The input:
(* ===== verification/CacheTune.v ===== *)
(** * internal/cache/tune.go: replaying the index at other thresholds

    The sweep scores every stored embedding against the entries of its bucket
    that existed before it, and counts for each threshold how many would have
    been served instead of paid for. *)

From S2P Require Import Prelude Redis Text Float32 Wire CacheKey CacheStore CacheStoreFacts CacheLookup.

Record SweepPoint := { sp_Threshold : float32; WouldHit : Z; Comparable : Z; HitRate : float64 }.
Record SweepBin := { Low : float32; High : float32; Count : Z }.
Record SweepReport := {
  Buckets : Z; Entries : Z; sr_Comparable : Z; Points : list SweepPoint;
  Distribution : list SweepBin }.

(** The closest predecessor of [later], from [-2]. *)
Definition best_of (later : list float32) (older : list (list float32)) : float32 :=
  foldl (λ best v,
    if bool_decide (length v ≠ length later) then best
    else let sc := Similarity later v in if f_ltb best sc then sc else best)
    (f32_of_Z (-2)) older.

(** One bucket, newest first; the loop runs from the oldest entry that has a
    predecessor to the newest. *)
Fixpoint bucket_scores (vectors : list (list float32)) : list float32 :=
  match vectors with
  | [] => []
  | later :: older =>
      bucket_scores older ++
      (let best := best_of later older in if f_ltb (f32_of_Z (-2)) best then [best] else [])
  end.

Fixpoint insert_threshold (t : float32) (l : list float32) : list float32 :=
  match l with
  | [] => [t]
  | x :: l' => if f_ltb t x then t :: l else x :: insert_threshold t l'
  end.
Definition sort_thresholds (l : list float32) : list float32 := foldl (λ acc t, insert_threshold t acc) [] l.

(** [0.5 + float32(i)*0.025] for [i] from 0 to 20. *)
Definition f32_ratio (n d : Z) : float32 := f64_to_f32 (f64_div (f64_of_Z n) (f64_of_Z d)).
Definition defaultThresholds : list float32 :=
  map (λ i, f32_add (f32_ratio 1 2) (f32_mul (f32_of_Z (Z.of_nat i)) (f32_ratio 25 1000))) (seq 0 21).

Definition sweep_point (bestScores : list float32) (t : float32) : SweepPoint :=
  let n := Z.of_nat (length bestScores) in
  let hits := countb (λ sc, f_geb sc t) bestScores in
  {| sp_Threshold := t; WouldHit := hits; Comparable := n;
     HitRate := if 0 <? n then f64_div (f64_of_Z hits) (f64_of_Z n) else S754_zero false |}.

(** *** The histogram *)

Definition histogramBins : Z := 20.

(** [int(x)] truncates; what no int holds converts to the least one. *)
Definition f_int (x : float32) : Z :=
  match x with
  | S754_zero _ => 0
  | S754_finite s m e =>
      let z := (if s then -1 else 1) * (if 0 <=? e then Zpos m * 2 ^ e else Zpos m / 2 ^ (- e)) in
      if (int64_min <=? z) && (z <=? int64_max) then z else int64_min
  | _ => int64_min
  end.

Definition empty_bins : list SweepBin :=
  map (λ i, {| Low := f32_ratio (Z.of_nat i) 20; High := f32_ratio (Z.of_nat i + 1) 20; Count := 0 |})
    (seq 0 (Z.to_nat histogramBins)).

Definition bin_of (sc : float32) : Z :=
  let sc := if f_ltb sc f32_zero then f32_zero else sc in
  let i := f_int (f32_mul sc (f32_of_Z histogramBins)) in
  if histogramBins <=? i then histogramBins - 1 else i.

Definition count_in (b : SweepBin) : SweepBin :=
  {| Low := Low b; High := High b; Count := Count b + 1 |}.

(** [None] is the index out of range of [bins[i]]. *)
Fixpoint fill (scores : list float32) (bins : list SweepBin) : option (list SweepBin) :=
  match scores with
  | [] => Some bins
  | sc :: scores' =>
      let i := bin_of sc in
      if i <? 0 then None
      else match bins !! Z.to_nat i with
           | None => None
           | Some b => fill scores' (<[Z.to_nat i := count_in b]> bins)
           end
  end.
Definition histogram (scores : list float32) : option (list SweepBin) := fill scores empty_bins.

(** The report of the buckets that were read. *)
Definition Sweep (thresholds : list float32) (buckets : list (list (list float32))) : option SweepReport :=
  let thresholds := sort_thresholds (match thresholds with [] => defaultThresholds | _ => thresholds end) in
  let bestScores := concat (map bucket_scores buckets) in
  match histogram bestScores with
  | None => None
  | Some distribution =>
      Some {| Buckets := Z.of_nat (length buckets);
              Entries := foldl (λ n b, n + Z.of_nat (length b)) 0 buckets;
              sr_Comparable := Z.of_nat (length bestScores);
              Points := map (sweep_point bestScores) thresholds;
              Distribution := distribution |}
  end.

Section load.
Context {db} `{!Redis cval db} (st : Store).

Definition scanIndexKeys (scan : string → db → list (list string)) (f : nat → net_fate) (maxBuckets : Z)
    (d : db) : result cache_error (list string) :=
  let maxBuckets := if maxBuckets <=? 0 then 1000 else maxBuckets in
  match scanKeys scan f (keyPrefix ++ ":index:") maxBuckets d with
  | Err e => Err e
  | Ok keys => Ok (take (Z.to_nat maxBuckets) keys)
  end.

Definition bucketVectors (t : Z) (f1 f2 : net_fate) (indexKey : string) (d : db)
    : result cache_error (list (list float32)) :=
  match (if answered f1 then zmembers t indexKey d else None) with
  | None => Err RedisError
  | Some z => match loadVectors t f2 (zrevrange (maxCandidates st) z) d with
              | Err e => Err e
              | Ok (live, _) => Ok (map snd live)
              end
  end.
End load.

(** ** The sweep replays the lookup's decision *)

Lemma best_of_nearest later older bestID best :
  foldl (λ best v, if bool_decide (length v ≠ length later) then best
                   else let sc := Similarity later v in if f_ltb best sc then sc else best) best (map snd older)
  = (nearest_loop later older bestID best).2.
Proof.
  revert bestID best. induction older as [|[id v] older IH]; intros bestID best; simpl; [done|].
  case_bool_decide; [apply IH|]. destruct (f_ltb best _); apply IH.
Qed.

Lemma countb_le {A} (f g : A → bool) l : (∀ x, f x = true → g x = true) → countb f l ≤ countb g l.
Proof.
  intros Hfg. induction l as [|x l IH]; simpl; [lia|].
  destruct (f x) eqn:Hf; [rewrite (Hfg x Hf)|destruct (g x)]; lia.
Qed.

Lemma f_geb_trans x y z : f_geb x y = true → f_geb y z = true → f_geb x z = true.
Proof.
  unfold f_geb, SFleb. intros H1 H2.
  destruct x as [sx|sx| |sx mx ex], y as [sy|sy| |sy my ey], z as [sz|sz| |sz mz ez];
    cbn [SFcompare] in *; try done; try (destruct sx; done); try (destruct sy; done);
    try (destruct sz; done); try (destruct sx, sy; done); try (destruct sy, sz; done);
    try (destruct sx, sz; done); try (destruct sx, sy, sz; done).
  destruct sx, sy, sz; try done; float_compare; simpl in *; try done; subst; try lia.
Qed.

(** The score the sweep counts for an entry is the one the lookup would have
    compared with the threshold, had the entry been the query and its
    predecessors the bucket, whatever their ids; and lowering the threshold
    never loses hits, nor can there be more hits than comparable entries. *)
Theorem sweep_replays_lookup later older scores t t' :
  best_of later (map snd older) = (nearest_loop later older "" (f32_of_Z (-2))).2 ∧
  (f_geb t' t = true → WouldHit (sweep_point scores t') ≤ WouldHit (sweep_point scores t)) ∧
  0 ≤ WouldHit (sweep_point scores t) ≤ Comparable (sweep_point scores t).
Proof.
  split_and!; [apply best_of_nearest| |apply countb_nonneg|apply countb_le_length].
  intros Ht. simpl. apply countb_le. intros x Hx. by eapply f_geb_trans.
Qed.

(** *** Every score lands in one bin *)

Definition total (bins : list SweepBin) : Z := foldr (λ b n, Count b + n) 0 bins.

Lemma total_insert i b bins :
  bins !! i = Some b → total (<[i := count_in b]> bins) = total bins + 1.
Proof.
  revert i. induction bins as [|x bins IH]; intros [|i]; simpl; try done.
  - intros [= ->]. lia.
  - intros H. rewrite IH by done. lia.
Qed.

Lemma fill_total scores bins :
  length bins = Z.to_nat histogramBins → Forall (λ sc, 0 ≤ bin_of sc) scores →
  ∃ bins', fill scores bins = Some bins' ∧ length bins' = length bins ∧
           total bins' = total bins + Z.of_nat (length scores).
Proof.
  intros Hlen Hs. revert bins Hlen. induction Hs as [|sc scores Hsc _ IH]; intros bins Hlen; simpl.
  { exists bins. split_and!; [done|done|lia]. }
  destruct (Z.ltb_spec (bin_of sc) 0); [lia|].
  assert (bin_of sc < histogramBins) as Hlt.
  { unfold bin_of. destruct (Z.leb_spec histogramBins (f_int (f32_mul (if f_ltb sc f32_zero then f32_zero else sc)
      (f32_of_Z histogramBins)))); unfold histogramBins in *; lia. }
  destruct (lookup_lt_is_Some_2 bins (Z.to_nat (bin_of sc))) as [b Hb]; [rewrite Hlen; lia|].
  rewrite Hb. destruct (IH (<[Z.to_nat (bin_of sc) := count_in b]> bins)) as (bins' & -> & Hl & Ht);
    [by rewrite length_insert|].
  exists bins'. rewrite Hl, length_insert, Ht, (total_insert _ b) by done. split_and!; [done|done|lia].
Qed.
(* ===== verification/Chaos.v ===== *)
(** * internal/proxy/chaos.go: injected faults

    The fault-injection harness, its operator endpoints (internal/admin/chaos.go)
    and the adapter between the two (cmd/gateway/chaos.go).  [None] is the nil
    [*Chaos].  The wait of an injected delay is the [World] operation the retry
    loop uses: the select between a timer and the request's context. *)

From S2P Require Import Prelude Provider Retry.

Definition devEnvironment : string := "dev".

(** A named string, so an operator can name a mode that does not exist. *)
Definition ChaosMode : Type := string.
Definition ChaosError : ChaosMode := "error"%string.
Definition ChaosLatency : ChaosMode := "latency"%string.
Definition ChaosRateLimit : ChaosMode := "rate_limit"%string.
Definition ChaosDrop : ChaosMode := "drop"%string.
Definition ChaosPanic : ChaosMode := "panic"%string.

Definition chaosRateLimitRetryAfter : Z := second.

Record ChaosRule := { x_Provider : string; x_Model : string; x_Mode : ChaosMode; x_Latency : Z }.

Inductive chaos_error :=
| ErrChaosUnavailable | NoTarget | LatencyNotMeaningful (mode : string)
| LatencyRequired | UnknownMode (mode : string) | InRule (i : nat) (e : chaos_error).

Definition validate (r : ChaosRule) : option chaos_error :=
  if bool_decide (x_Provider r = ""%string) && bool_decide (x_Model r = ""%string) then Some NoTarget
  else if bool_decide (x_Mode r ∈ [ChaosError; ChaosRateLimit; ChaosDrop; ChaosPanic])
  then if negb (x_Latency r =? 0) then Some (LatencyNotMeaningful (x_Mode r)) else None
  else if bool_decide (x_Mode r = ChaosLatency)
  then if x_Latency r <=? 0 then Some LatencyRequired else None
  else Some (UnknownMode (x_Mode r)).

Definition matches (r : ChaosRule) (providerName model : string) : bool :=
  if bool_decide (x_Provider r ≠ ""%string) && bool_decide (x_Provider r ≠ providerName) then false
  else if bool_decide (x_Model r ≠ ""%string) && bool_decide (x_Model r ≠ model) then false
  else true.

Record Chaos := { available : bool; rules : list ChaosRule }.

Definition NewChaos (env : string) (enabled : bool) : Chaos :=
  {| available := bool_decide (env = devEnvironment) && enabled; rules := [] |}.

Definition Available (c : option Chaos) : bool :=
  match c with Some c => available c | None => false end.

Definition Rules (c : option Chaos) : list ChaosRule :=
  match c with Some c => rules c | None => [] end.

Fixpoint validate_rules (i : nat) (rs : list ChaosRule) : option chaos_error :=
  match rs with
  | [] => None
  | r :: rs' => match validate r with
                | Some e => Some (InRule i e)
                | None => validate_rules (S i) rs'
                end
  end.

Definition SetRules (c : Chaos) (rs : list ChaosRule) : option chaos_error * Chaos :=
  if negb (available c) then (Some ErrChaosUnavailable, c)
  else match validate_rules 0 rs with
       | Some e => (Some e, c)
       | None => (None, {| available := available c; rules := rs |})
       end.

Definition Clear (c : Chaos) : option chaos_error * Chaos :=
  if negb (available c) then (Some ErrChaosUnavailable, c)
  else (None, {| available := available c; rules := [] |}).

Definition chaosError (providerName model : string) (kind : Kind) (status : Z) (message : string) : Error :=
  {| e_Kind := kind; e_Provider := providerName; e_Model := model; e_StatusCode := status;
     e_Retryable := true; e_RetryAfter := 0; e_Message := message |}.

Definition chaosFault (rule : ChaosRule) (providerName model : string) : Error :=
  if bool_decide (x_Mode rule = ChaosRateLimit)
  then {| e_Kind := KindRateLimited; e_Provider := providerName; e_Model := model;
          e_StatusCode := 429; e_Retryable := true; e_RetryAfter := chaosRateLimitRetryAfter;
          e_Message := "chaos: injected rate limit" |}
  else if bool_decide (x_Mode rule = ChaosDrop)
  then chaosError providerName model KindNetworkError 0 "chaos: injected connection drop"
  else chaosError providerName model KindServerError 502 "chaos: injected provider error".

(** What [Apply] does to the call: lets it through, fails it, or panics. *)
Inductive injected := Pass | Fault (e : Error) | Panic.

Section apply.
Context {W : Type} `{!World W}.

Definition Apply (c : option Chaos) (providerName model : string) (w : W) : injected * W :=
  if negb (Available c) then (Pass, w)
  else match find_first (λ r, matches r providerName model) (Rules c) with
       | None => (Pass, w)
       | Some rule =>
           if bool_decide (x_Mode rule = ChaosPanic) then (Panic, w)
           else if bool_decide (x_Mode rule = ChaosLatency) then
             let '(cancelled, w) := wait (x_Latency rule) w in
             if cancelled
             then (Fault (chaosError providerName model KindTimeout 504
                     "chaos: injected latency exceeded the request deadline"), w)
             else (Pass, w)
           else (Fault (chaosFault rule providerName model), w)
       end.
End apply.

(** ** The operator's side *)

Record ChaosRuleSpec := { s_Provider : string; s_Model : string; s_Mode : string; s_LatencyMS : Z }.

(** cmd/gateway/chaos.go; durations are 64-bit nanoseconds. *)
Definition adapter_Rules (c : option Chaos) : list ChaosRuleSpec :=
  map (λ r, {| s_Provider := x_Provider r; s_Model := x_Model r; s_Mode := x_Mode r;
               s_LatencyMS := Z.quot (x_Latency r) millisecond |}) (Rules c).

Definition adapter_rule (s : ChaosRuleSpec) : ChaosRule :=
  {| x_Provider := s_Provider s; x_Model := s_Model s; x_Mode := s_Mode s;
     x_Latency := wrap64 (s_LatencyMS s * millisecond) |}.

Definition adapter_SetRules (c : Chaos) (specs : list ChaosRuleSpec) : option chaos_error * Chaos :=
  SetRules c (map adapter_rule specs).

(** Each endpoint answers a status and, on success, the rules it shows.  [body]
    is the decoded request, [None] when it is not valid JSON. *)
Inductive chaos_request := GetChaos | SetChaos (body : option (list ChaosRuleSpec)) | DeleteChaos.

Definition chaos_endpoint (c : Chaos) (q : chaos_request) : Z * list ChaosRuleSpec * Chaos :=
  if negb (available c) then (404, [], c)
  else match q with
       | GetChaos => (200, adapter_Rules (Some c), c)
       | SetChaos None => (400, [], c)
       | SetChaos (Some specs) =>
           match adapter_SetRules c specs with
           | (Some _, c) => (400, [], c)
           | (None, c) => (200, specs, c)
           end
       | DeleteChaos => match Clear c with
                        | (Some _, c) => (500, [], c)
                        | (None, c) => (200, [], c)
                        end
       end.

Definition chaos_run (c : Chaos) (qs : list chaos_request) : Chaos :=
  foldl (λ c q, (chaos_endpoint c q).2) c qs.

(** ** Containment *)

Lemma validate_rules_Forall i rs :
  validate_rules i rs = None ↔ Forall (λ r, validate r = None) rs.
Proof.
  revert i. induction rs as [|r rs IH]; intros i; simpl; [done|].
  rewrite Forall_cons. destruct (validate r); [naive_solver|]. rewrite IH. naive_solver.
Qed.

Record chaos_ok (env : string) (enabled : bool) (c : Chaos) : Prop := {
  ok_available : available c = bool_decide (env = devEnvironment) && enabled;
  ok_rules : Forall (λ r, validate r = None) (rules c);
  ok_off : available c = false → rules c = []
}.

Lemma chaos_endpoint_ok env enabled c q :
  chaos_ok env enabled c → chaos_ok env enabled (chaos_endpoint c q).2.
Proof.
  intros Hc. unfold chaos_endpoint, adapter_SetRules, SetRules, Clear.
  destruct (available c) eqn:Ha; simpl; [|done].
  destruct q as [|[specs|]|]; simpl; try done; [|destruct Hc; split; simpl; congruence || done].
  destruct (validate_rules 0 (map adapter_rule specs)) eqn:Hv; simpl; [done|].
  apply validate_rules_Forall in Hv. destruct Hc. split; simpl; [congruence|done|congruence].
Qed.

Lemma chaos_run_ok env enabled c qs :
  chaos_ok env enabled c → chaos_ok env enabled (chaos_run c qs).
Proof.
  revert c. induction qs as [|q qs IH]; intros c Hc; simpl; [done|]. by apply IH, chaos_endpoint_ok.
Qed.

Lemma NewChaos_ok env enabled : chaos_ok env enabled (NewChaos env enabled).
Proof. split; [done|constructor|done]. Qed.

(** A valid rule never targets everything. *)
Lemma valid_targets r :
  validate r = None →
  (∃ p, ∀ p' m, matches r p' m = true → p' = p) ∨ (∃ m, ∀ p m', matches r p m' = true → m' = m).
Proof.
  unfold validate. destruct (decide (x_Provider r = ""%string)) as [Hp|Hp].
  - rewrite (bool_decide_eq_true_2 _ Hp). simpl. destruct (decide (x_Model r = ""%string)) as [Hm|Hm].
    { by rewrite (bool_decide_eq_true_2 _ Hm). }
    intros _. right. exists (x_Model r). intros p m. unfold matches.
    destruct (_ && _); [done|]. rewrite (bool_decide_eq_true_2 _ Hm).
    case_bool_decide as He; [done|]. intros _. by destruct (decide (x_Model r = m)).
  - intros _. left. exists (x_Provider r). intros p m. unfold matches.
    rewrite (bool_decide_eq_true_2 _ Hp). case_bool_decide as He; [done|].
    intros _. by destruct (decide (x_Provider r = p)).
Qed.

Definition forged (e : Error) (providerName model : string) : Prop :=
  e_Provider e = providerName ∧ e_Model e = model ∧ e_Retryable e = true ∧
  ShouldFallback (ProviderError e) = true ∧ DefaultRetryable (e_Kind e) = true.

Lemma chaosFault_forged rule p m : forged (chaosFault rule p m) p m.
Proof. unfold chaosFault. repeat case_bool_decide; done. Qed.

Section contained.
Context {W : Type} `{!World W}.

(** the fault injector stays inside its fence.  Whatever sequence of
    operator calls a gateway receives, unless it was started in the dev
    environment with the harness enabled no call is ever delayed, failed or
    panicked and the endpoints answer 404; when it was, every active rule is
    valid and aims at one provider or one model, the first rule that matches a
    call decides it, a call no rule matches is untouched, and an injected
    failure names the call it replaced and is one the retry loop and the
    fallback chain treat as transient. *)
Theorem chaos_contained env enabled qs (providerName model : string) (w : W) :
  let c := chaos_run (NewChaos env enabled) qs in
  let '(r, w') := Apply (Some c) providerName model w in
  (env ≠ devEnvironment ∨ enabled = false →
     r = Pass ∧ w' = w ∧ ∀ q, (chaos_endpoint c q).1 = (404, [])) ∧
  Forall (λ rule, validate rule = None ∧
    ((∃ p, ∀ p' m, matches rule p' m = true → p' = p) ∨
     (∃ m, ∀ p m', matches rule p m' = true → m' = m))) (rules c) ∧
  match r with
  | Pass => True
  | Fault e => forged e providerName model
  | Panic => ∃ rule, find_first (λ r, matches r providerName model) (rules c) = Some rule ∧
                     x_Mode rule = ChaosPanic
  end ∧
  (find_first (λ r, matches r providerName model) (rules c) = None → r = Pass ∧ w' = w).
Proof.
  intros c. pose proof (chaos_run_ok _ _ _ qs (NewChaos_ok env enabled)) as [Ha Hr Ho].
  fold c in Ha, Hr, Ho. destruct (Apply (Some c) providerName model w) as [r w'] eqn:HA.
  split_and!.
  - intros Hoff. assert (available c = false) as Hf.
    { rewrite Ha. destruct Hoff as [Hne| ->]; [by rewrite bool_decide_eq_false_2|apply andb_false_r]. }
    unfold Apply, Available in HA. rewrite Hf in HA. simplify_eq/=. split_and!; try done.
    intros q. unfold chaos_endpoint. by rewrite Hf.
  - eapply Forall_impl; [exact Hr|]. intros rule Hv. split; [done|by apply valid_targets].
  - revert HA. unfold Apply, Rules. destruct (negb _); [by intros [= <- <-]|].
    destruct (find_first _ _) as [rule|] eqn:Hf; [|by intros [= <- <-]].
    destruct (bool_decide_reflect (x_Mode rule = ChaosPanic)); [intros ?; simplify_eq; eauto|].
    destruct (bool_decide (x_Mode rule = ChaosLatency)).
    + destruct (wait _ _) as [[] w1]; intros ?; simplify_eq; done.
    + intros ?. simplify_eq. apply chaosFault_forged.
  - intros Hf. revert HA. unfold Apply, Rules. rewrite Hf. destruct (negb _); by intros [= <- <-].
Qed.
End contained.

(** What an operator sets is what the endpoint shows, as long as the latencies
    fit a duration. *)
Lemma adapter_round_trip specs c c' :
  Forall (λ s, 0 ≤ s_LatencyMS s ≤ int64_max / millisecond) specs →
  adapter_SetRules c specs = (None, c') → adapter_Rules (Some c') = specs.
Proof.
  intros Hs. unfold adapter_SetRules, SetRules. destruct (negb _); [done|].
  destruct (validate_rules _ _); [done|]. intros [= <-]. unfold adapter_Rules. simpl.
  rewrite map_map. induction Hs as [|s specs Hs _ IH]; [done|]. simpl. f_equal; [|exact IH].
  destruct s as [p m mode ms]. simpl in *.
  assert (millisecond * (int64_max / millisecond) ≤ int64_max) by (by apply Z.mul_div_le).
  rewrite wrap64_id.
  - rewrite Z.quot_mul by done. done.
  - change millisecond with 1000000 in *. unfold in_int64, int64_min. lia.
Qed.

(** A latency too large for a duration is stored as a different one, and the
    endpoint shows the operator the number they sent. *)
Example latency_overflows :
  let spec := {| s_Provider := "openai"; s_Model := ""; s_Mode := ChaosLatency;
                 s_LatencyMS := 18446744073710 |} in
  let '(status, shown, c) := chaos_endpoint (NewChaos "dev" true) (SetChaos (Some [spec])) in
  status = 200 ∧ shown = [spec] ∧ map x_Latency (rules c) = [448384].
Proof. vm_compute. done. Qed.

What to work on:
Going back over the entries above, copy word for word every line from the one that has "Definition validate (r" on through the one that has "Definition SetRules (c".

Finished task:
Definition validate (r : ChaosRule) : option chaos_error :=
  if bool_decide (x_Provider r = ""%string) && bool_decide (x_Model r = ""%string) then Some NoTarget
  else if bool_decide (x_Mode r ∈ [ChaosError; ChaosRateLimit; ChaosDrop; ChaosPanic])
  then if negb (x_Latency r =? 0) then Some (LatencyNotMeaningful (x_Mode r)) else None
  else if bool_decide (x_Mode r = ChaosLatency)
  then if x_Latency r <=? 0 then Some LatencyRequired else None
  else Some (UnknownMode (x_Mode r)).

Definition matches (r : ChaosRule) (providerName model : string) : bool :=
  if bool_decide (x_Provider r ≠ ""%string) && bool_decide (x_Provider r ≠ providerName) then false
  else if bool_decide (x_Model r ≠ ""%string) && bool_decide (x_Model r ≠ model) then false
  else true.

Record Chaos := { available : bool; rules : list ChaosRule }.

Definition NewChaos (env : string) (enabled : bool) : Chaos :=
  {| available := bool_decide (env = devEnvironment) && enabled; rules := [] |}.

Definition Available (c : option Chaos) : bool :=
  match c with Some c => available c | None => false end.

Definition Rules (c : option Chaos) : list ChaosRule :=
  match c with Some c => rules c | None => [] end.

Fixpoint validate_rules (i : nat) (rs : list ChaosRule) : option chaos_error :=
  match rs with
  | [] => None
  | r :: rs' => match validate r with
                | Some e => Some (InRule i e)
                | None => validate_rules (S i) rs'
                end
  end.

Definition SetRules (c : Chaos) (rs : list ChaosRule) : option chaos_error * Chaos :=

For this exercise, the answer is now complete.